"I take a healthy interest when half the crew of one of my ships turns up looking like they just went eight rounds with a mountain lion." A dry laugh slipped through. "I don't think base medical knows what to do to fill the time anymore,without you there to break noses. Felix says they've almost had enough sleep this past month." Felix Marchant, Chief Medical Officer to the Battleship Missouri, was a minor celebrity in the ranks of the Navy. Rumor went that he'd personally treated half a platoon of Marines, while under fire, when a boarding action went awry.
"Never know with the brass." Even as a senior officer herself, Hartman still harbored an infantryman's distrust of high command. "I wouldn't hold your breath on a reply. It's hard enough getting things through from our side. Not sure they couldn't use some of that 'discipline' of yours." She shrugged and let the matter drop. It wasn't worth brooding over things beyond her control. Not that it had ever stopped her before.

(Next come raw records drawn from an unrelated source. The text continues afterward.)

(* ===== verification/CMem.v ===== *)
(** * CMem: values of C types in memory

    What a type's layout is for: a value is stored member by member at the
    members' offsets, and loaded from there. Memory is a function from addresses to
    bytes, integers are little-endian. Padding is neither written nor read; a union
    is its bytes, since the memory does not say which member was written. *)

From S2P Require Import Prelude Align CLayout.

#[local] Open Scope list_scope.
#[local] Open Scope Z_scope.

(** ** Memory *)

Definition memory : Type := Z -> Z.

Definition write_bytes (off : Z) (bs : list Z) (m : memory) : memory :=
  fun x => if off <=? x then default (m x) (bs !! Z.to_nat (x - off)) else m x.

Definition read_bytes (off n : Z) (m : memory) : list Z := map (fun i => m (off + i)) (seqZ 0 n).

(** Two memories agree on [n] bytes from [off] on. *)
Definition agree (off n : Z) (m m' : memory) : Prop := forall x, off <= x < off + n -> m x = m' x.

Lemma write_outside off bs m x :
  x < off \/ off + Z.of_nat (length bs) <= x -> write_bytes off bs m x = m x.
Proof.
  intros Hx. unfold write_bytes. destruct (Z.leb_spec off x); [|done].
  rewrite lookup_ge_None_2 by lia. done.
Qed.

Lemma read_write off bs m : read_bytes off (Z.of_nat (length bs)) (write_bytes off bs m) = bs.
Proof.
  unfold read_bytes, write_bytes. apply list_eq. intros i. rewrite list_lookup_fmap.
  destruct (decide (i < length bs)%nat) as [Hi|Hi].
  - rewrite lookup_seqZ_lt by lia. cbn [fmap option_fmap option_map].
    replace (off <=? off + (0 + Z.of_nat i)) with true by lia.
    replace (Z.to_nat _) with i by lia. destruct (lookup_lt_is_Some_2 bs i Hi) as [b ->]. done.
  - rewrite lookup_seqZ_ge by lia. symmetry. apply lookup_ge_None_2. lia.
Qed.

Lemma read_agree off n m m' : agree off n m m' -> read_bytes off n m = read_bytes off n m'.
Proof.
  intros Ha. unfold read_bytes. apply map_ext_in. intros i Hi%list_elem_of_In%elem_of_seqZ. apply Ha. lia.
Qed.

(** ** Values *)

Inductive cvalue : Type :=
  | VInt (z : Z)
  | VList (vs : list cvalue)       (* of an array or a structure *)
  | VBytes (bs : list Z).          (* of a union *)

Definition is_byte (b : Z) : bool := (0 <=? b) && (b <? 256).

Definition int_fits (n z : Z) : bool := (0 <=? z) && (z <? 2 ^ (8 * n)).

(** [v] is a value of type [t]; integers by their bits, signed ones too. *)
Fixpoint has_type (a : abi) (t : ctype) (v : cvalue) : bool :=
  match t, v with
  | CInt n, VInt z => int_fits n z
  | CPtr, VInt z | CLong, VInt z => int_fits (ptr_bytes a) z
  | CArray t n, VList vs => (Z.of_nat (length vs) =? n) && forallb (has_type a t) vs
  | CStruct _ ms, VList vs =>
      (fix go (ms : list (string * ctype)) (vs : list cvalue) : bool :=
         match ms, vs with
         | [], [] => true
         | m :: ms, v :: vs => has_type a m.2 v && go ms vs
         | _, _ => false
         end) ms vs
  | CUnion ms, VBytes bs => (Z.of_nat (length bs) =? sizeof a (CUnion ms)) && forallb is_byte bs
  | CAligned _ t, _ => has_type a t v
  | _, _ => false
  end.

(** ** Stores and loads *)

Definition store_int (n z off : Z) (m : memory) : memory :=
  write_bytes off (Z_to_little_endian n 8 z) m.

Definition load_int (n off : Z) (m : memory) : Z := little_endian_to_Z 8 (read_bytes off n m).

"Shame how Defmir went." Moping in a hospital bed was a poor end, no matter who you were. For a soldier who had spent her whole life in the profession of arms, it was almost insulting. "I ain't too sold on trash-talking, but if it's that or Fuchs, I'll go with Defmir every time." She balled a fist in exasperation. "The man's taken to operating on first name basis with everyone during operations. Hell, if he wants to call his secretary Betty or some other rubbish in the privacy of his own office, that's his business, but when he's prancing about shrugging off compliments and treating the flight deck like the O's club, it's a right pain for the rest of us. I can't go correcting an Ensign when the Admiral's doing it, can I?
Give him another month and it'll be 'Hey, Jane. When you've got a few, could you see about chasing down that destroyer, if it's not too much trouble.' You'd think he'd at least have efficiency covered. Heard the Rheinlanders were meant to be decent at that."